Identify and pull out each line of the entries in which "specialize" occurs.

_ _ _ _ _

(** C33: ma_ll2str writes the sign (for a negative radix) and the digits of the value in the
    radix, without superfluous zeros, and a NUL, and returns the position of the NUL; with
    a positive radix the value counts as unsigned.  At most 64 digits are written, so its
    local array of 65 bytes and a destination of 66 bytes are always large enough; a radix
    out of range gives NULL and writes nothing. *)
Theorem ll2str_prints junk val mem dst radix :
  sint 64 val -> room mem dst 66 ->
  if decide (2 <= Z.abs radix <= 36) then
    exists t,
      ma_ll2str junk val mem dst radix = Ret (Some (dst + Z.of_nat (length t)), splice dst (t ++ [0]) mem)
      /\ number_text (Z.abs radix) ((radix <? 0) && (val <? 0)) (if radix <? 0 then Z.abs val else u64 val) t
      /\ (length t <= 65)%nat
  else ma_ll2str junk val mem dst radix = Ret (None, mem).
Proof.
  intros Hval Hroom. case_decide as Hr; [|by apply ll2str_radix_error].
  assert (exists t, ma_ll2str junk val mem dst radix = Ret (Some (dst + Z.of_nat (length t)), splice dst (t ++ [0]) mem)
    /\ number_text (Z.abs radix) ((radix <? 0) && (val <? 0)) (if radix <? 0 then Z.abs val else u64 val) t) as (t & Ht & Hn).
  { destruct (Z.ltb_spec radix 0).
    - pose proof (ll2str_signed junk val mem dst (- radix) Hval Hroom ltac:(lia)) as H'.
      by rewrite Z.opp_involutive, <- Z.abs_neq in H' by lia.
    - rewrite Z.abs_eq by lia. apply ll2str_unsigned; [done|done|lia]. }
  exists t. split_and!; [done|done|]. destruct Hn as (ds & -> & _ & _ & Hl & _). rewrite length_app.
  destruct (_ && _); simpl; lia.
Qed.

Lemma ll2str_prints_witness :
  exists t, ma_ll2str 7 (-9223372036854775808) (repeat 1 70) 2 (-2)
    = Ret (Some (2 + Z.of_nat (length t)), splice 2 (t ++ [0]) (repeat 1 70))
    /\ number_text 2 true 9223372036854775808 t /\ (length t <= 65)%nat.
Proof.
  apply (ll2str_prints 7 (-9223372036854775808) (repeat 1 70) 2 (-2)); [unfold sint; lia|unfold room; simpl; lia].
Defined.

(** * Reading is correct *)

(** The bytes [t] are in memory from [p] on. *)
Definition text_at (mem : bytes) (p : Z) (t : bytes) : Prop := load_bytes mem p (length t) = Ret t.

Lemma text_at_app mem p a b :
  text_at mem p (a ++ b) <-> text_at mem p a /\ text_at mem (p + Z.of_nat (length a)) b.
Proof. apply load_bytes_app. Qed.

Lemma text_at_cons mem p c t : text_at mem p (c :: t) <-> load mem p = Ret c /\ text_at mem (p + 1) t.
Proof.
  change (c :: t) with ([c] ++ t). rewrite text_at_app. unfold text_at at 1. simpl.
  destruct (load mem p); simpl; naive_solver.
Qed.

Definition spaces (ws : bytes) : Prop := Forall (fun c => isspace c = true) ws.
Definition heads (P : Z -> Prop) (t : bytes) : Prop := match t with [] => True | c :: _ => P c end.

#[export] Instance digit_dec c : Decision (digit c).
Proof. unfold digit. apply _. Defined.
#[export] Instance heads_dec P t `{!forall c, Decision (P c)} : Decision (heads P t).
Proof. destruct t; apply _. Defined.

Lemma skip_space_run mem ws t : spaces ws -> heads (fun c => isspace c = false) t -> forall p n,
  text_at mem p (ws ++ t) -> n = length (ws ++ t) -> skip_space mem p n = Ret (p + Z.of_nat (length ws)).
Proof.
  intros Hws Ht. induction Hws as [|c ws Hc Hws IH]; intros p n Hmem ->; simpl in *.
  - rewrite Z.add_0_r. destruct t as [|c t]; [done|]. simpl in *.
    apply text_at_cons in Hmem as [-> _]. rewrite bind_ret, Ht. done.
  - apply text_at_cons in Hmem as [-> Hmem]. rewrite bind_ret, Hc, IH by done. f_equal. lia.
Qed.

Lemma space_split t : exists ws t', t = ws ++ t' /\ spaces ws /\ heads (fun c => isspace c = false) t'.
Proof.
  induction t as [|c t (ws & t' & -> & Hws & Ht)].
  { exists [], []. by repeat split; first [done|apply Forall_nil]. }
  destruct (isspace c) eqn:E; [exists (c :: ws), t'; split; [done|split; [by apply Forall_cons|done]]|].
  exists [], (c :: ws ++ t'). split; [done|]. split; [by apply Forall_nil|done].
Qed.

(** The digits that fit, and what stops the loop behind them. *)
Definition fits (a : Z) (ds : bytes) : Prop := Forall digit ds /\ radix_from 10 a ds <= ULONGLONG_MAX.

Lemma radix_from_ge a ds : Forall digit ds -> 0 <= a -> a <= radix_from 10 a ds.
Proof.
  intros H. revert a. induction H as [|c ds Hc Hds IH]; intros a Ha; simpl; [lia|].
  assert (0 <= digit_val c) by (unfold digit, digit_val in *; destruct (Z.leb_spec c 57); lia).
  specialize (IH (a * 10 + digit_val c)). lia.
Qed.

Lemma digit_val_digit c : digit c -> digit_val c = c - 48.
Proof. unfold digit, digit_val. intros. destruct (Z.leb_spec c 57); lia. Qed.

Lemma digit_test c : is_byte c -> (s8 c <? 48) || (s8 c >? 57) = false <-> digit c.
Proof.
  intros Hb. unfold digit. rewrite orb_false_iff, Z.ltb_ge, Z.gtb_ltb, Z.ltb_ge.
  unfold is_byte, uint in Hb. destruct (decide (c < 128)).
  - rewrite swrap_small by (unfold sint; lia). lia.
  - rewrite <- (swrap_period 8 c (-1)), swrap_small by (unfold sint; lia). lia.
Qed.

Lemma digit_s8 c : digit c -> s8 c = c.
Proof. unfold digit. intros. apply swrap_small; [lia|unfold sint; lia]. Qed.

(** The overflow test, written without overflow, is exact. *)
Lemma overflow_test val d : 0 <= val <= ULONGLONG_MAX -> 0 <= d <= 9 ->
  (val >? ULONGLONG_MAX / 10) || (u64 (val * 10) >? ULONGLONG_MAX - d) = (val * 10 + d >? ULONGLONG_MAX).
Proof.
  unfold ULONGLONG_MAX. intros Hv Hd. rewrite !Z.gtb_ltb. change (18446744073709551615 / 10) with 1844674407370955161.
  destruct (Z.ltb_spec 1844674407370955161 val); simpl; [symmetry; apply Z.ltb_lt; lia|].
  rewrite wrap_small by (unfold uint; lia).
  destruct (Z.ltb_spec (18446744073709551615 - d) (val * 10)); symmetry; [apply Z.ltb_lt|apply Z.ltb_ge]; lia.
Qed.

Lemma strtoull_loop_run mem ds : forall t p n val err,
  fits val ds -> 0 <= val -> text_at mem p (ds ++ t) -> n = length (ds ++ t) -> all_bytes t ->
  heads (fun c => digit c -> radix_from 10 val (ds ++ [c]) > ULONGLONG_MAX) t ->
  strtoull_loop mem p n val err
  = Ret (radix_from 10 val ds, p + Z.of_nat (length ds),
         match t with c :: _ => if decide (digit c) then ERANGE else err | [] => err end).
Proof.
  induction ds as [|d ds IH]; intros t p n val err [Hds Hfit] Hval Hmem -> Hb Hstop; simpl in *.
  - rewrite Z.add_0_r. destruct t as [|c t]; [done|]. simpl in *.
    apply text_at_cons in Hmem as [-> _]. rewrite bind_ret. apply Forall_cons in Hb as [Hb _].
    case_decide as Hd.
    + rewrite (proj2 (digit_test c Hb) Hd), digit_s8 by done. specialize (Hstop Hd).
      rewrite digit_val_digit in Hstop by done. unfold digit in Hd.
      rewrite overflow_test by lia. by rewrite (proj2 (Z.gtb_lt _ _)) by lia.
    + destruct ((s8 c <? 48) || (s8 c >? 57)) eqn:E; [done|]. by apply digit_test in E.
  - apply Forall_cons in Hds as [Hd Hds]. apply text_at_cons in Hmem as [-> Hmem]. rewrite bind_ret.
    rewrite (proj2 (digit_test d ltac:(unfold is_byte, uint, digit in *; lia)) Hd), digit_s8 by done.
    rewrite digit_val_digit in * by done.
    assert (val * 10 + (d - 48) <= ULONGLONG_MAX).
    { etrans; [|exact Hfit]. apply radix_from_ge; [done|]. unfold digit in Hd. lia. }
    rewrite overflow_test by (unfold digit in Hd; lia). rewrite Z.gtb_ltb, (proj2 (Z.ltb_ge _ _)) by lia.
    replace (val * 10 + d - 48) with (val * 10 + (d - 48)) by lia.
    unfold ULONGLONG_MAX in *. rewrite wrap_small by (unfold uint, digit in *; lia).
    rewrite (IH t); [f_equal; f_equal; f_equal; lia|split; done|unfold digit in *; lia|done|done|done|].
    destruct t as [|c t]; [done|]. simpl in *. done.
Qed.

_ _ _ _ _

# ANSWER TO THIS EXERCISE
  specialize (IH (a * 10 + digit_val c)). lia.
    + rewrite (proj2 (digit_test c Hb) Hd), digit_s8 by done. specialize (Hstop Hd).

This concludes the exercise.